#### Dataset extract:
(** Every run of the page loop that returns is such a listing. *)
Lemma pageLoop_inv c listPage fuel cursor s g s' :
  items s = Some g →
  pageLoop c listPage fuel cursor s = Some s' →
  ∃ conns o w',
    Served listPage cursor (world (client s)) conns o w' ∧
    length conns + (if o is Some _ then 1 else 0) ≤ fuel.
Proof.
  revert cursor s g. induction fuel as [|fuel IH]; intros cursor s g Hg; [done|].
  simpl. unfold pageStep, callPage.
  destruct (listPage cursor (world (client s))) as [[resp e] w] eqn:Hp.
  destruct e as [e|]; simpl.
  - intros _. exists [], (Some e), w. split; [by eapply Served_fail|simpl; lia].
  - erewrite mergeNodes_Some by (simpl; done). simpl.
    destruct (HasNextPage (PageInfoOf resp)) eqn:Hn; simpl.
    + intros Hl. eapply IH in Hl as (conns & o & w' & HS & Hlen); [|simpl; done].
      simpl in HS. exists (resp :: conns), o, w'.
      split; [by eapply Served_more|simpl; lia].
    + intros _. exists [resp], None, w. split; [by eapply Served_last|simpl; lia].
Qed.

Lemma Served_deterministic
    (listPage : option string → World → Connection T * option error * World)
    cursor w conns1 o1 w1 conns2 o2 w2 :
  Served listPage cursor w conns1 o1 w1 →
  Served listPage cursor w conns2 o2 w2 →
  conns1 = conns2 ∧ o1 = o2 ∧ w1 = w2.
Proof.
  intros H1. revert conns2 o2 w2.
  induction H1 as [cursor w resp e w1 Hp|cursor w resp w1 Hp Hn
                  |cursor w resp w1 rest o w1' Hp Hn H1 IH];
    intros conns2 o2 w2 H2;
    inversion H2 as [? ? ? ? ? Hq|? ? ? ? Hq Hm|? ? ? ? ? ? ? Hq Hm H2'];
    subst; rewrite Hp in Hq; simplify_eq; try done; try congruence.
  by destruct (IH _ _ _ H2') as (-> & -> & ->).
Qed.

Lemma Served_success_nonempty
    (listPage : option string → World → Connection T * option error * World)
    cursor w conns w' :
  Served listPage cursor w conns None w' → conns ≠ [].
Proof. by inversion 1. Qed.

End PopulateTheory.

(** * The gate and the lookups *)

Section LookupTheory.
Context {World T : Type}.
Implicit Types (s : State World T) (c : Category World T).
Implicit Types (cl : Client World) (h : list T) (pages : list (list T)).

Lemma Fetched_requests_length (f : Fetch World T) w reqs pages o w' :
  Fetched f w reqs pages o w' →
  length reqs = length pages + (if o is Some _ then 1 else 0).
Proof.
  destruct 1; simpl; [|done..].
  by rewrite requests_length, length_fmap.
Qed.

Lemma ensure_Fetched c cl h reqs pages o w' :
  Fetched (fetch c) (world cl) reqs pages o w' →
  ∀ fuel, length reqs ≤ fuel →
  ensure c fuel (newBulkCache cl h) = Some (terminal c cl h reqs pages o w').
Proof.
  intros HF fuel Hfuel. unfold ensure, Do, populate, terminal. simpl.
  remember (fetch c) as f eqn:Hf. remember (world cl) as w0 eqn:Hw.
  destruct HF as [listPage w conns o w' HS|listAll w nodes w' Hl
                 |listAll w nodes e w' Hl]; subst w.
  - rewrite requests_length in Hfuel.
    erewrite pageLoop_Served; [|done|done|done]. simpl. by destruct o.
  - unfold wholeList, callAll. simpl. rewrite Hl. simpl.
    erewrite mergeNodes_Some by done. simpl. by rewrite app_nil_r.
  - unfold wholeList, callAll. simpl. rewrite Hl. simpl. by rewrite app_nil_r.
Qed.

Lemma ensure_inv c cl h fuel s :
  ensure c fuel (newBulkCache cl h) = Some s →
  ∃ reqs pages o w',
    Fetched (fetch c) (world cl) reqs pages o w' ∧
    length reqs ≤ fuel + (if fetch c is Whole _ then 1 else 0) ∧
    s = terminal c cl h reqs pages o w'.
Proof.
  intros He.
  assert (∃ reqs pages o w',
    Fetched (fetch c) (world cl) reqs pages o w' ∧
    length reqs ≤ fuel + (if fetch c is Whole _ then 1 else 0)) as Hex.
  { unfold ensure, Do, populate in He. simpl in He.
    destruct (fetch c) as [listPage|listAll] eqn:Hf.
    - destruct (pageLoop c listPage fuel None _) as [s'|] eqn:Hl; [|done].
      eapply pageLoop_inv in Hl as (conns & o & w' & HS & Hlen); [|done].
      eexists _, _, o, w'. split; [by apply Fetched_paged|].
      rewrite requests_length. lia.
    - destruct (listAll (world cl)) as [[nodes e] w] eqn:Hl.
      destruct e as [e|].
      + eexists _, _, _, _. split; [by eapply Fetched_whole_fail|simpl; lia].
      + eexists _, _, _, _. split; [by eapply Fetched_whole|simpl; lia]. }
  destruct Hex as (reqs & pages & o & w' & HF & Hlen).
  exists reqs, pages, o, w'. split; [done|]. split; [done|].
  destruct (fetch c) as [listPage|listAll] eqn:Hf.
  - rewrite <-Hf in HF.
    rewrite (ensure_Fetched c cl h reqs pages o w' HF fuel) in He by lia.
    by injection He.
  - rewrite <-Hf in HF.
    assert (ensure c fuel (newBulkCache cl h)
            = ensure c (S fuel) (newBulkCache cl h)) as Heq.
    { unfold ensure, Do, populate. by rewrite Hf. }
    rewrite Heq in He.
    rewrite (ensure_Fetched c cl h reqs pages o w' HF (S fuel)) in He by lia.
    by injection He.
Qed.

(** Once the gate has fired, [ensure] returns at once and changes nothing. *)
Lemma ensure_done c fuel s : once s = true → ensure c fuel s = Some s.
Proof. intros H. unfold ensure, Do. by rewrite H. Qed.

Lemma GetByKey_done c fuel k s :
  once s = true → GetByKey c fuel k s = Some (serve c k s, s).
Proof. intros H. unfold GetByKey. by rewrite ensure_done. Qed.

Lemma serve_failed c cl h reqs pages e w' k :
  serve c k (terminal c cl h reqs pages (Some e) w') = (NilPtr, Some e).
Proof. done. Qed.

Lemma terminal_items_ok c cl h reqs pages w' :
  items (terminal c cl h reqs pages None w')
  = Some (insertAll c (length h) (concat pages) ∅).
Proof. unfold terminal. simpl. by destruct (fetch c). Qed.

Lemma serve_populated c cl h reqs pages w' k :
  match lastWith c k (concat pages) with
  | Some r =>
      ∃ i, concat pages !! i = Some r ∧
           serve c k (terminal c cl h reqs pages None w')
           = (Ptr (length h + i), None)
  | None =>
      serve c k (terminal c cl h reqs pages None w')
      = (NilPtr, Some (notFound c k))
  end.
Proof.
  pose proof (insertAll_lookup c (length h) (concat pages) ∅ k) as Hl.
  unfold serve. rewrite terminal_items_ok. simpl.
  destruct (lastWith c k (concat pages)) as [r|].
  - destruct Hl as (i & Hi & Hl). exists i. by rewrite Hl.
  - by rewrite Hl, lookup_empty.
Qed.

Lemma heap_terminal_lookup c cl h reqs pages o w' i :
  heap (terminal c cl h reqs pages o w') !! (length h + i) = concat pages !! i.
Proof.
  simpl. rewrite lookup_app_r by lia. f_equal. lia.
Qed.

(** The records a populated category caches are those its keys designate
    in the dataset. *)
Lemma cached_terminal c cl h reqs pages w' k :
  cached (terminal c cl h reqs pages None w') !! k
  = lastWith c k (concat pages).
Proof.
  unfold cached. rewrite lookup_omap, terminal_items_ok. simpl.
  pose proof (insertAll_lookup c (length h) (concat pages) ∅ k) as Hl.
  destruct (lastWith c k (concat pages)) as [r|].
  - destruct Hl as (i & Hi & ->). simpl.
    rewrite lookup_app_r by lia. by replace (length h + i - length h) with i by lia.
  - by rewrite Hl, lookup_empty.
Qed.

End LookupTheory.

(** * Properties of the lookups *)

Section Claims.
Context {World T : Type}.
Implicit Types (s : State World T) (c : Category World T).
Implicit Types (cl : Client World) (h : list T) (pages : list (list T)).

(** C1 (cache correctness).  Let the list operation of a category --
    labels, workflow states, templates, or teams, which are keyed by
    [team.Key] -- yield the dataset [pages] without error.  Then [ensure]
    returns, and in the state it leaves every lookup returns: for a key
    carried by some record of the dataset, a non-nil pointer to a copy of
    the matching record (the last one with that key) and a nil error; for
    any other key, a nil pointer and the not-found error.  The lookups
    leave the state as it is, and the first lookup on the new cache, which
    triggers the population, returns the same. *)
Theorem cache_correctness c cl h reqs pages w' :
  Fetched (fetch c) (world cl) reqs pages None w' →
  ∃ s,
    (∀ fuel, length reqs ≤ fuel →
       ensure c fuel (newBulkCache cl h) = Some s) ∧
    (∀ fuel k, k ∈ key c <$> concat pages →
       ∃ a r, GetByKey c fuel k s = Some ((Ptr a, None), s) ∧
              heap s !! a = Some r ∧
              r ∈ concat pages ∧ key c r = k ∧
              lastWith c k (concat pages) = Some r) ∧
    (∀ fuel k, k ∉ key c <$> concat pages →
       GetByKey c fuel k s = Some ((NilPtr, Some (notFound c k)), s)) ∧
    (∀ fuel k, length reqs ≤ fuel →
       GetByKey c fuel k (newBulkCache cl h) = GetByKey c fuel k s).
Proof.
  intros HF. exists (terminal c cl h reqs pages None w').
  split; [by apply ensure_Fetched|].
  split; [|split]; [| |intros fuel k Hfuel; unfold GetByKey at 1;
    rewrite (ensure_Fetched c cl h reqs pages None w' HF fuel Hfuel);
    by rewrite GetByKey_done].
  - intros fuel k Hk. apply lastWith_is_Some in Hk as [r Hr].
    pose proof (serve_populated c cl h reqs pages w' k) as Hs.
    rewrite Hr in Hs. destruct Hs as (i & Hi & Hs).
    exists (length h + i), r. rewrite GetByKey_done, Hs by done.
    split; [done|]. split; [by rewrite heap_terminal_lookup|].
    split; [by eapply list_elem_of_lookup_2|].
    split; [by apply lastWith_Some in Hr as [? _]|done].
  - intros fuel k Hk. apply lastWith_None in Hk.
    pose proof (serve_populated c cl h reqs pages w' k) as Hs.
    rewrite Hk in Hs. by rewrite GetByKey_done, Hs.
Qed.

#### Your assignment:
Find "destruct (listPage cursor" in the entries above and copy that whole line exactly, then each line after it through the line that contains "Lemma Served_deterministic".

#### Finished task:
  destruct (listPage cursor (world (client s))) as [[resp e] w] eqn:Hp.
  destruct e as [e|]; simpl.
  - intros _. exists [], (Some e), w. split; [by eapply Served_fail|simpl; lia].
  - erewrite mergeNodes_Some by (simpl; done). simpl.
    destruct (HasNextPage (PageInfoOf resp)) eqn:Hn; simpl.
    + intros Hl. eapply IH in Hl as (conns & o & w' & HS & Hlen); [|simpl; done].
      simpl in HS. exists (resp :: conns), o, w'.
      split; [by eapply Served_more|simpl; lia].
    + intros _. exists [resp], None, w. split; [by eapply Served_last|simpl; lia].
Qed.

Lemma Served_deterministic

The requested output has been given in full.